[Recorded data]
Lemma ref_bytes_ok : bytes_ok ref_ri_bytes.
Proof. apply bytes_okb_ok. vm_compute. reflexivity. Qed.

Lemma sample_len : len (message ++ sig ++ [0]) < 2 ^ 64.
Proof. vm_compute. reflexivity. Qed.

Lemma sig_reads : Signature_from_bytes Rsa2048Sha256 sig = Ret (Ok (SigRsa2048Sha256 sig)).
Proof. by destruct (sig_roundtrip Rsa2048Sha256 (SigRsa2048Sha256 sig) (proj2 sig_len_ok)) as (b & [= <-] & _ & H). Qed.

Definition response : bytes := ascii_bytes "HTTP/1.1 200 OK" ++ [13; 10] ++ message ++ sig ++ [0].

Definition accepted : Su3File :=
  match Su3File_from_http_data true response signers with
  | Ret (Ok f) => f
  | _ => mkSu3File [] [] (Reseed []) Rsa2048Sha256 0 (SigRsa2048Sha256 [])
  end.

Lemma response_accepted : Su3File_from_http_data true response signers = Ret (Ok accepted).
Proof. vm_cast_no_check (@eq_refl (outcome (result Su3File FileError)) (Ret (Ok accepted))). Qed.

Lemma response_ok : bytes_ok response.
Proof. by apply bytes_okb_ok. Qed.

Lemma response_len : len response < 2 ^ 64.
Proof. vm_compute. reflexivity. Qed.

Lemma message_found : split_on SU3_MAGIC ([13; 10] ++ message ++ sig ++ [0]) = Some ([13; 10], message ++ sig ++ [0]).
Proof. vm_cast_no_check (@eq_refl (option (bytes * bytes)) (Some ([13; 10], message ++ sig ++ [0]))). Qed.

End Su3Samples.

(** ** Properties *)

Module Su3Props.
Section Props.
Context {nom : Nom} {text : NomText} {bu : BigUintOps} {sc : SigCrates} {sha : Sha2} {rsa : RsaCrates} {zip : ZipCrate}.

(** three digits are read as the number they show *)
Definition status_shown (n : Z) : bool :=
  match http_status [48 + n / 100; 48 + n / 10 mod 10; 48 + n mod 10] with
  | Ok _ => n =? 200
  | Err (FeHttp m) => (m =? n) && negb (n =? 200)
  | Err _ => false
  end.

Lemma status_digits n : 0 <= n < 1000 -> n <> 200 ->
  http_status [48 + n / 100; 48 + n / 10 mod 10; 48 + n mod 10] = Err (FeHttp n).
Proof.
  intros Hn Hne. assert (forallb status_shown (map Z.of_nat (seq 0 1000)) = true) as H by (vm_compute; reflexivity).
  rewrite forallb_forall in H. assert (status_shown n = true) as Hs.
  { apply H, in_map_iff. exists (Z.to_nat n). split; [lia|]. apply in_seq. lia. }
  unfold status_shown in Hs. destruct (http_status _) as [[]|[]]; try done; [by apply Z.eqb_eq in Hs|].
  apply andb_true_iff in Hs as [->%Z.eqb_eq _]. done.
Qed.

(** C6: Whatever a reseed server answers, the file that is accepted carries a
    signature of one of the known signers, made with a key of the type the file
    names, over exactly the bytes in front of the signature; and everything else
    that was read of the file is determined by those bytes: any file that starts
    with them says the same. *)
Theorem su3_accepts_signed (oc : bool) (input : bytes) (signers : gmap bytes OfflineSigningPublicKey) (f : Su3File) :
  bytes_ok input -> len input < 2 ^ 64 -> Su3File_from_http_data oc input signers = Ret (Ok f) ->
  exists pre msg sig rest pk, input = pre ++ msg ++ sig ++ rest /\
    signers !! su3_signer_of f = Some pk /\ osk_verify pk msg (su3_sig f) = Ok tt /\
    osk_sig_type pk = su3_sig_type f /\ Signature_from_bytes (su3_sig_type f) sig = Ret (Ok (su3_sig f)) /\
    len msg = su3_msg_len f /\ content_wf (su3_content_of f) /\
    forall rest' r g, bytes_ok rest' -> len (msg ++ rest') < 2 ^ 64 -> su3_file oc (msg ++ rest') = POk r g ->
      g = mkSu3File (su3_version_of f) (su3_signer_of f) (su3_content_of f) (su3_sig_type f) (su3_msg_len f) (su3_sig g).
Proof.
  intros Hi Hl H.
  destruct (from_http_data_accepts oc input signers f Hi Hl H) as (pre & rest & msg & sig & m & pk & -> & Hp & Hlm & Hwf & Hls & Hsb & Hf & Hpk & Hv).
  assert (wf_sig (sm_type m) (su3_sig f)) as Hws by exact (proj1 (sig_from_bytes_sound _ _ _ Hls Hsb)).
  destruct f as [fv fs fc ft fn fsig]. cbn [su3_sig] in *. injection Hf as -> -> -> -> ->.
  exists pre, msg, sig, rest, pk. cbn [su3_signer_of su3_sig_type su3_msg_len su3_content_of su3_version_of].
  split; [done|]. split; [done|]. split; [done|]. split; [by eapply osk_verify_type|]. do 3 (split; [done|]).
  intros rest' r g Hr Hlen Hg. rewrite !bytes_ok_app in Hi. destruct Hi as (_ & Hmsg & _).
  rewrite su3_file_split in Hg by (try apply bytes_ok_app; done). rewrite Hp in Hg. cbn [pbind POk] in Hg.
  destruct (signature (sm_type m) rest') as [[[i' s']|]|]; [|done..]. by injection Hg as _ <-.
Qed.

(** C23: A file that is put together as the format says is accepted, whatever its
    unused bytes are, if its signer is known and the signature verifies: after a
    response of status 200, with anything in front of it that does not contain the
    magic bytes and anything behind it, and it says what it was made from. *)
Theorem su3_complete (oc : bool) (signers : gmap bytes OfflineSigningPublicKey) (x : Su3Fill) (t : SigType)
    (version v signer content sig rest headers : bytes) (s : Signature) (pk : OfflineSigningPublicKey)
    (z : zip_archive) (ris : list RouterInfo) (http : Z) :
  fill_ok x -> version_text version v -> signer_text signer -> bytes_ok content -> bytes_ok sig -> bytes_ok rest ->
  let msg := su3_header x t version signer (len content) 0 3 ++ content in
  len (msg ++ sig ++ rest) < 2 ^ 64 -> len sig = sig_len t -> Signature_from_bytes t sig = Ret (Ok s) ->
  ZipArchive_new content = Some z -> zip_router_infos [] z (seq 0 (zip_len z)) = Ret (Ok ris) ->
  signers !! signer = Some pk -> osk_verify pk msg s = Ok tt ->
  http ∈ ascii_bytes "01" ->
  split_on SU3_MAGIC (headers ++ msg ++ sig ++ rest) = Some (headers, msg ++ sig ++ rest) ->
  Su3File_from_http_data oc (http_response http 50 48 48 (headers ++ msg ++ sig ++ rest)) signers =
    Ret (Ok (mkSu3File v signer (Reseed ris) t (len msg) s)).
Proof.
  intros Hx Hv Hs Hc Hsig Hrest msg Hl Hls Hsb Hz Hr Hpk Hver Hh Hsp.
  assert (bytes_ok msg) as Hmsg by (apply bytes_ok_app; split; [by eapply su3_header_ok|done]).
  unfold Su3File_from_http_data. rewrite status_line_read by done. cbn [obind POk].
  change (http_status [50; 48; 48]) with (@Ok unit FileError tt). cbn [obind]. rewrite (nom_take_until_ok _ _ _ _ Hsp). cbn [obind POk].
  unfold Su3File_from_bytes. rewrite su3_file_split by (try done; by rewrite !bytes_ok_app).
  pose proof (len_nonneg content). rewrite !len_app in Hl. pose proof (len_nonneg sig). pose proof (len_nonneg rest).
  assert (len msg = 40 + len version + len signer + len content) as Hlm.
  { unfold msg. rewrite len_app, len_su3_header by apply Hx. lia. }
  unfold msg at 1. rewrite <- app_assoc. rewrite (su3_header_read x t version v) by (try done; unfold u64_ok, u8_ok; llia).
  change (su3_content (len content) 0 3) with (su3_zip_reseed (len content)).
  unfold su3_zip_reseed. rewrite (parses_take (len content) content) by done. cbn [pbind POk]. rewrite Hz.
  rewrite (zip_router_infos_input _ (content ++ sig ++ rest) _ _ _ Hr). cbn [pbind POk sm_type].
  assert (parses (signature t) sig s) as Hps by (eapply parses_map_res; [by apply parses_take|done]).
  rewrite Hps. cbn [pbind POk obind].
  unfold su3_signed, sm_len. cbn [su3_signer_of su3_msg_len su3_sig sm_signer sm_version sm_content sm_type sm_version_len sm_signer_len sm_content_len].
  rewrite Hpk, <- Hlm. destruct (Z.ltb_spec (len (msg ++ sig ++ rest)) (len msg)) as [Hlt|_]; [rewrite !len_app in Hlt; lia|].
  rewrite ztake_app by done. by rewrite Hver.
Qed.
Lemma parses_tmdi d : wf_tmdi d -> parses tmdi (enc_tmdi d) d.
Proof.
  intros Hwf rest. unfold tmdi. destruct d as [di|di]; cbn [enc_tmdi].
  - rewrite <- app_assoc. cbn [app]. rewrite first_bit_peek.
    destruct (ffdi_flags_spec di) as (_ & -> & _). cbn [pbind POk Z.eqb].
    pose proof (parses_first_frag_di di Hwf) as H.
    change (ffdi_flags di :: enc_ffdi_tail di ++ rest) with (([ffdi_flags di] ++ enc_ffdi_tail di) ++ rest).
    by apply (parses_map_pure _ TmdiFirst _ _ _ H).
  - rewrite <- app_assoc. cbn [app]. rewrite first_bit_peek.
    destruct (fofdi_flags_spec di Hwf) as (_ & -> & _). cbn [pbind POk Z.eqb].
    pose proof (parses_follow_on_frag_di di Hwf) as H.
    change (fofdi_flags di :: be_bytes 4 (fo_msg_id di) ++ rest)
      with (([fofdi_flags di] ++ be_bytes 4 (fo_msg_id di)) ++ rest).
    by apply (parses_map_pure _ TmdiFollowOn _ _ _ H).
Qed.

Lemma len_enc_tmdi d : wf_tmdi d -> len (enc_tmdi d) = tmdi_byte_len d.
Proof.
  destruct d as [[t o]|di]; [|intros _; cbn [enc_tmdi tmdi_byte_len]; llia].
  intros [Ht _]. cbn [enc_tmdi tmdi_byte_len]. unfold enc_ffdi_tail. cbn in *.
  rewrite !len_cons, !len_app. destruct t as [|tid to|to], o; cbn [is_some enc_msg_id enc_dt];
    unfold wf_Hash in Ht; llia.
Qed.

(** *** The message on the wire *)

Lemma writes_fragment p : wf_fragment p -> writes (gen_tmdi_fragment_pair p) (enc_fragment p).
Proof.
  intros (Hd & _ & Hl). unfold gen_tmdi_fragment_pair, enc_fragment, as_u16.
  rewrite Z.mod_small by done. repeat apply writes_seq; [by apply writes_tmdi|apply writes_be_u16|apply writes_slice].
Qed.

Lemma parses_fragment p : wf_fragment p -> parses (nom_pair tmdi (length_data be_u16)) (enc_fragment p) p.
Proof.
  intros (Hd & _ & Hl). destruct p as [d f]. apply parses_pair; [by apply parses_tmdi|].
  eapply parses_length_data; [by apply parses_be_u16|done].
Qed.

Lemma fragment_nil : exists k, nom_pair tmdi (length_data be_u16) [] = PErr (Incomplete k).
Proof.
  destruct (take_bits_short 1) as [k Hk]; [lia|]. destruct (nom_bits_short _ _ _ _ Hk) as [k' Hk'].
  exists k'. rewrite nom_pair_eq. unfold tmdi, map_pure. by rewrite nom_peek_eq, nom_map_eq, Hk'.
Qed.

Lemma len_enc_fragment p : wf_fragment p ->
  len (enc_fragment p) = tmdi_byte_len p.1 + 2 + len p.2 /\ 0 < len (enc_fragment p).
Proof.
  intros (Hd & _ & Hl). unfold enc_fragment. rewrite !len_app, len_be_bytes, (len_enc_tmdi _ Hd).
  assert (0 < tmdi_byte_len p.1) by (destruct p as [[[[]  []]|] ?]; cbn; lia).
  split; llia.
Qed.

(** [byte_len] is the number of bytes the fragments take *)
Lemma len_fragments tm : Forall wf_fragment tm -> len (concat (map enc_fragment tm)) = tm_byte_len tm.
Proof.
  intros H. unfold tm_byte_len.
  assert (forall acc, acc + len (concat (map enc_fragment tm)) =
    foldl (fun acc '(d, frag) => acc + tmdi_byte_len d + 2 + len frag) acc tm) as Hg.
  { induction H as [|p l Hp _ IH]; intros acc; cbn [map concat foldl]; [rewrite len_nil; lia|].
    rewrite len_app, (proj1 (len_enc_fragment _ Hp)). destruct p as [d f]. cbn [fst snd].
    rewrite <- IH. lia. }
  rewrite <- Hg. lia.
Qed.

Lemma tm_byte_len_nonneg tm : Forall wf_fragment tm -> 0 <= tm_byte_len tm.
Proof. intros H. rewrite <- len_fragments by done. apply len_nonneg. Qed.

Definition enc_tunnel_message (iv : bytes) (tm : TunnelMessage) : bytes :=
  let body := concat (map enc_fragment tm) in
  iv ++ be_bytes 4 (checksum body iv) ++ replicate (Z.to_nat (1003 - tm_byte_len tm)) 1 ++ [0] ++ body.

Lemma writes_nonzero_padding n : writes (gen_nonzero_padding n) (replicate (Z.to_nat n) 1).
Proof.
  unfold gen_nonzero_padding. generalize (Z.to_nat n) as k. intros k.
  assert (forall k : nat, concat (map (be_bytes 1) (replicate k 1)) = replicate k 1) as E.
  { induction k0 as [|k0 IH]; [done|]. cbn [replicate map concat]. by rewrite IH. }
  eapply writes_eq; [|apply E]. apply writes_many. apply Forall_forall. intros x _. apply writes_be_u8.
Qed.

Lemma writes_tunnel_message oc iv tm :
  len iv = 16 -> Forall wf_fragment tm -> tm_byte_len tm <= 1003 ->
  writes (gen_tunnel_message oc iv tm) (enc_tunnel_message iv tm).
Proof.
  intros Hiv Hwf Hl. pose proof (tm_byte_len_nonneg tm Hwf).
  unfold gen_tunnel_message, enc_tunnel_message.
  apply writes_seq; [apply writes_slice|]. apply writes_patched.
  - assert (checked oc 64 (1008 - 4 - 1 - tm_byte_len tm) = Ret (1003 - tm_byte_len tm)) as ->.
    { unfold checked. rewrite (proj2 (Z.leb_le 0 _)), (proj2 (Z.ltb_lt _ _)) by lia. cbn. do 2 f_equal. }
    cbn [obind]. apply writes_nonzero_padding.
  - change [0] with (be_bytes 1 0). apply writes_be_u8.
  - apply writes_many. eapply Forall_impl; [exact Hwf|]. apply writes_fragment.
  - by rewrite len_be_bytes.
  - intros pre old post Ho. unfold gen_checksum.
    set (pad := replicate _ 1). set (body := concat _).
    replace (pre ++ old ++ pad ++ [0] ++ body ++ post) with ((pre ++ old ++ pad ++ [0]) ++ body ++ post) at 1
      by (by rewrite <- !app_assoc).
    rewrite slice_app by done. by apply writes_at; [apply writes_be_u32|rewrite len_be_bytes|].
Qed.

> EXERCISE GOAL: Copy the lines above exactly, from the very first through the one containing "Proof. by destruct", and include no other line.

> EXERCISE SOLUTION:
Lemma ref_bytes_ok : bytes_ok ref_ri_bytes.
Proof. apply bytes_okb_ok. vm_compute. reflexivity. Qed.

Lemma sample_len : len (message ++ sig ++ [0]) < 2 ^ 64.
Proof. vm_compute. reflexivity. Qed.

Lemma sig_reads : Signature_from_bytes Rsa2048Sha256 sig = Ret (Ok (SigRsa2048Sha256 sig)).
Proof. by destruct (sig_roundtrip Rsa2048Sha256 (SigRsa2048Sha256 sig) (proj2 sig_len_ok)) as (b & [= <-] & _ & H). Qed.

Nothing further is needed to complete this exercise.